To mount the USB drive automatically every time at each boot, the mounting command can be added to fstab
using nano
:
sudo nano /etc/fstab
Ignore the existing content of the fstab
file. All that is needed is to add the new mounting entry at the bottom of the file.
# <name> <dir> <type> <options> <dump> <pass> /dev/sda1 / ext4 defaults 1 1 /dev/hdxx /usr ext4 defaults 1 1 /dev/sda5 swap swap defaults 0 0
Looking at the example fstab
file above, the columns are as follows:
- <name> is the device name or other means of locating the partition or data source. The UUID or boot partition name can be used.
- <dir> is where the data is to be attached to the file system (the local mount point directory).
- <type> is the file system type or the algorithm used to interpret the file system.
- <options>, including if the file system should be mounted at boot. In this case, it will be the default.
- <dump> is the dump frequency that adjusts the archiving schedule for the partition (used by dump). In this case, it will be 0.
- <number> is the pass number, which controls the order in which fsck checks the device/partition for errors at boot time. The root device should be 1. Other partitions (including external drives) should be either 2 (to check after root) or 0 (to disable checking for that partition altogether).

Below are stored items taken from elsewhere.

Lemma phase_ok_stale st caps handle :
  authority_ok caps handle st -> forall st',
  st' = match as_phase st with
        | AuthorityPhase.Active revision | AuthorityPhase.Replacing revision _
        | AuthorityPhase.Revoking revision | AuthorityPhase.Stale revision =>
            with_phase (with_binding st None None) (AuthorityPhase.Stale revision)
        | AuthorityPhase.Detached | AuthorityPhase.Registering => with_binding st None None
        end ->
  authority_ok caps handle st'.
Proof.
  intros Hok st' ->. destruct Hok as [Hf Hp Hi Hb Hs].
  destruct (as_phase st) eqn:Hph; split; simpl; try done; rewrite ?Hph; try done;
    intros Hc; by specialize (Hi Hc).
Qed.

Lemma unbound_alter auths handle : unbound (alter (fun st => with_binding st None None) handle auths) handle.
Proof. intros st. rewrite lookup_alter_eq. by intros (st0 & _ & ->)%fmap_Some. Qed.

Lemma map_Forall_alter {A} (P : bytes -> A -> Prop) (f : A -> A) (m : gmap bytes A) k :
  (forall x, m !! k = Some x -> P k x -> P k (f x)) -> map_Forall P m -> map_Forall P (alter f k m).
Proof.
  intros Hf Hm i x. destruct (decide (i = k)) as [->|Hne].
  - rewrite lookup_alter_eq. intros (y & Hy & ->)%fmap_Some. eauto.
  - rewrite lookup_alter_ne by done. apply Hm.
Qed.
End Derived.

(** ** Changes of the identifier windows *)

(** Membership facts at one identifier, decided by propositional reasoning. *)
Ltac at_id x :=
  repeat match goal with
  | H : forall y : bytes, _ |- _ => specialize (H x)
  end;
  rewrite ?elem_of_difference, ?elem_of_union, ?elem_of_singleton, ?elem_of_app,
    ?list_elem_of_singleton in *; try tauto.

Lemma ids_forget order recent aged held id :
  ids_ok order recent aged held ->
  ids_ok order (if bool_decide (id ∈ aged) then recent ∖ {[id]} else recent)
    (if bool_decide (id ∈ aged) then aged ∖ {[id]} else aged) (held ∖ {[id]}).
Proof.
  intros [Hn Hb Hr Ha Hh Hd]. pose proof (Hd id) as Hid.
  case_bool_decide; split; try done; intros x; (destruct (decide (x = id)); [subst x; at_id id|at_id x]).
Qed.

Lemma ids_clear order recent aged held :
  ids_ok order recent aged held -> ids_ok order (recent ∖ aged) ∅ ∅.
Proof.
  intros [Hn Hb Hr Ha Hh Hd]. split; try done; intros x; rewrite ?elem_of_empty; at_id x.
Qed.

Lemma ids_empty : ids_ok [] ∅ ∅ ∅.
Proof. split; try done; [constructor|]. intros x. by rewrite elem_of_nil, elem_of_empty; split; [|intros []]. Qed.

(** A fresh identifier joins; the oldest leaves a full window, unless it is
    still pending. *)
Lemma ids_remember order recent aged held id :
  id ∉ recent -> ids_ok order recent aged held ->
  len (order ++ [id]) <= MAX_RECENT_REQUEST_IDS ->
  ids_ok (order ++ [id]) ({[id]} ∪ recent) aged ({[id]} ∪ held).
Proof.
  intros Hf [Hn Hb Hr Ha Hh Hd] Hl. pose proof (Hr id) as Hid. split; [|done|..].
  - apply NoDup_snoc; tauto.
  - intros x. at_id x.
  - intros x. at_id x.
  - intros x. at_id x.
  - intros x. destruct (decide (x = id)); [subst x; at_id id|at_id x].
Qed.

Lemma ids_rotate order recent aged held id old order' :
  id ∉ recent -> ids_ok order recent aged held -> order ++ [id] = old :: order' ->
  ids_ok order' (if bool_decide (old ∈ {[id]} ∪ held) then {[id]} ∪ recent
                 else ({[id]} ∪ recent) ∖ {[old]})
    (if bool_decide (old ∈ {[id]} ∪ held) then {[old]} ∪ aged else aged) ({[id]} ∪ held).
Proof.
  intros Hf [Hn Hb Hr Ha Hh Hd] Heq. pose proof (Hr id) as Hid. pose proof (Hd id) as Hid'.
  assert (NoDup (old :: order')) as [Hnew Hn']%list.NoDup_cons.
  { rewrite <- Heq. apply NoDup_snoc; tauto. }
  assert (forall x, x ∈ order \/ x = id <-> x = old \/ x ∈ order') as Hset.
  { intros x. rewrite <- elem_of_cons, <- Heq, elem_of_app, list_elem_of_singleton. done. }
  assert (len order' <= MAX_RECENT_REQUEST_IDS) as Hb'.
  { assert (length (order ++ [id]) = length (old :: order')) as Hlen by (by rewrite Heq).
    rewrite length_app in Hlen. unfold len in *. simpl in Hlen. lia. }
  assert (forall x, x ∈ order' -> x <> old) as Hne by (intros x Hx ->; done).
  assert (forall x, x ∈ recent -> x <> id) as Hfr by (intros x Hx ->; done).
  clear Heq Hid Hid' Hf Hn Hnew. case_bool_decide as Hold.
  - assert (forall x, x = old -> x ∈ {[id]} ∪ held) as Ho by (intros x ->; done).
    split; try done; intros x; at_id x.
  - assert (forall x, x ∈ {[id]} ∪ held -> x <> old) as Ho by (intros x Hx ->; done).
    split; try done; intros x; at_id x.
Qed.

(** ** Methods that only drop derived state *)

Section Methods.
Context {C E Value : Type}.
Context `{Clock C, Entropy E, NameEnv, JsonCodec ApprovalPrompt, JsonCodec (ProviderBody Value)}.
Implicit Types h : WalletHost C E.

(** The fields that no invalidation of derived state touches. *)
Record same_session h h' : Prop := {
  s_generation : wh_restart_generation h' = wh_restart_generation h;
  s_host_session : wh_host_session_id h' = wh_host_session_id h;
  s_channel : wh_channel h' = wh_channel h;
  s_pending : wh_pending h' = wh_pending h;
  s_order : wh_request_id_order h' = wh_request_id_order h;
  s_recent : wh_recent_request_ids h' = wh_recent_request_ids h;
  s_aged : wh_aged_out_request_ids h' = wh_aged_out_request_ids h;
  s_nonce_order : wh_nonce_order h' = wh_nonce_order h;
  s_nonces : wh_recent_nonces h' = wh_recent_nonces h;
  s_handles : wh_issued_authority_ids h' = wh_issued_authority_ids h;
  s_issued : wh_issued_approval_ids h' = wh_issued_approval_ids h;
}.

Lemma same_session_refl h : same_session h h.
Proof. by split. Qed.

Lemma same_session_trans h1 h2 h3 : same_session h1 h2 -> same_session h2 h3 -> same_session h1 h3.
Proof. intros [] []. split; congruence. Qed.

Definition derived_of h : Prop :=
  derived_ok (negotiated (wh_channel h)) (wh_authorities h) (wh_approvals h)
    (wh_event_cursors h) (wh_issued_approval_ids h).

Lemma count_dom {K V W} `{Countable K} (m : gmap K V) (m' : gmap K W) :
  dom m' ⊆ dom m -> count m' <= count m.
Proof.
  intros Hs. unfold count. rewrite <- !size_dom. apply subseteq_size in Hs. lia.
Qed.

Lemma core_derived h h' :
  same_session h h' -> core_ok h -> derived_of h' ->
  dom (wh_authorities h') ⊆ dom (wh_authorities h) ->
  wh_approvals h' ⊆ wh_approvals h -> core_ok h'.
Proof.
  intros [] [] Hd Hdom Hap. pose proof (count_dom _ _ Hdom). pose proof (count_subseteq _ _ Hap).
  destruct h, h'; simpl in *; subst. split; simpl; try done; by etrans.
Qed.

Lemma linked_shrink h h' :
  wh_pending h' = wh_pending h -> wh_approvals h' ⊆ wh_approvals h -> linked h -> linked h'.
Proof.
  intros Hp Ha Hl id a Hid. rewrite Hp. apply (Hl id a). by eapply lookup_weaken.
Qed.

Lemma host_derived h h' :
  same_session h h' -> derived_of h' -> dom (wh_authorities h') ⊆ dom (wh_authorities h) ->
  wh_approvals h' ⊆ wh_approvals h -> host_ok h -> host_ok h'.
Proof.
  intros Hs ??? [Hc Hl]. split; [by eapply core_derived|].
  eapply linked_shrink; [apply Hs|done|done].
Qed.

Definition invalidated h h' : Prop :=
  same_session h h' /\ (derived_of h -> derived_of h')
  /\ dom (wh_authorities h') ⊆ dom (wh_authorities h) /\ wh_approvals h' ⊆ wh_approvals h.

Lemma invalidated_ok h h' : invalidated h h' -> host_ok h -> host_ok h'.
Proof. intros (? & Hd & ? & ?) Hok. eapply host_derived; eauto. by apply Hd, Hok. Qed.

Lemma invalidated_core h h' : invalidated h h' -> core_ok h -> core_ok h'.
Proof. intros (? & Hd & ? & ?) Hok. eapply core_derived; eauto. by apply Hd, Hok. Qed.

Lemma invalidated_refl h : invalidated h h.
Proof. split_and!; [apply same_session_refl|done..]. Qed.

Lemma invalidated_trans h1 h2 h3 : invalidated h1 h2 -> invalidated h2 h3 -> invalidated h1 h3.
Proof.
  intros (? & ? & ? & ?) (? & ? & ? & ?). split_and!; [by eapply same_session_trans|auto|by etrans..].
Qed.

Lemma invalidate_authority_derived_spec h handle :
  invalidated h (invalidate_authority_derived h handle)
  /\ unbound (wh_authorities (invalidate_authority_derived h handle)) handle.
Proof.
  split; [|apply unbound_alter]. split_and!; [by split| |by cbn; rewrite dom_alter|apply retain_subseteq].
  intros [Ha Hp Hc]. split; cbn.
  - apply map_Forall_alter; [|done]. intros st _. apply authority_ok_unbind.
  - intros id a [Hid Hne]%lookup_retain_Some. bool_prop.
    destruct (Hp id a Hid) as [??? (st & [Hl Hs] & Ho)]. split; try done.
    exists st. split; [|done]. split; [by rewrite lookup_alter_ne|done].
  - intros k n [Hk Hne]%lookup_retain_Some. bool_prop.
    destruct (Hc k n Hk) as (b & st & [Hl Hs] & <-). exists b, st. split; [|done].
    split; [by rewrite lookup_alter_ne|done].
Qed.

Lemma unbound_alter_other auths handle handle' :
  unbound auths handle -> unbound (alter (fun st => with_binding st None None) handle' auths) handle.
Proof.
  intros Hun st. destruct (decide (handle = handle')) as [<-|Hne].
  - apply unbound_alter.
  - rewrite lookup_alter_ne by done. apply Hun.
Qed.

For this example add the following line to the bottom:
# <name> <dir> <type> <options> <dump> <pass> /dev/sda1/ /mnt/usb vfat defaults 0 0
Press Ctrl + X and then Y to save and exit Nano.
Step 5 Unmounting the USB drive
To unmount the USB again, the umount
terminal command can be used:
sudo umount /mnt/usb
Conclusion
The Raspberry Pi can utilise external storage such as USB sticks, USB storage drives or Flash drives). Here we showed how to mount an external USB drive to a Raspberry Pi using terminal commands.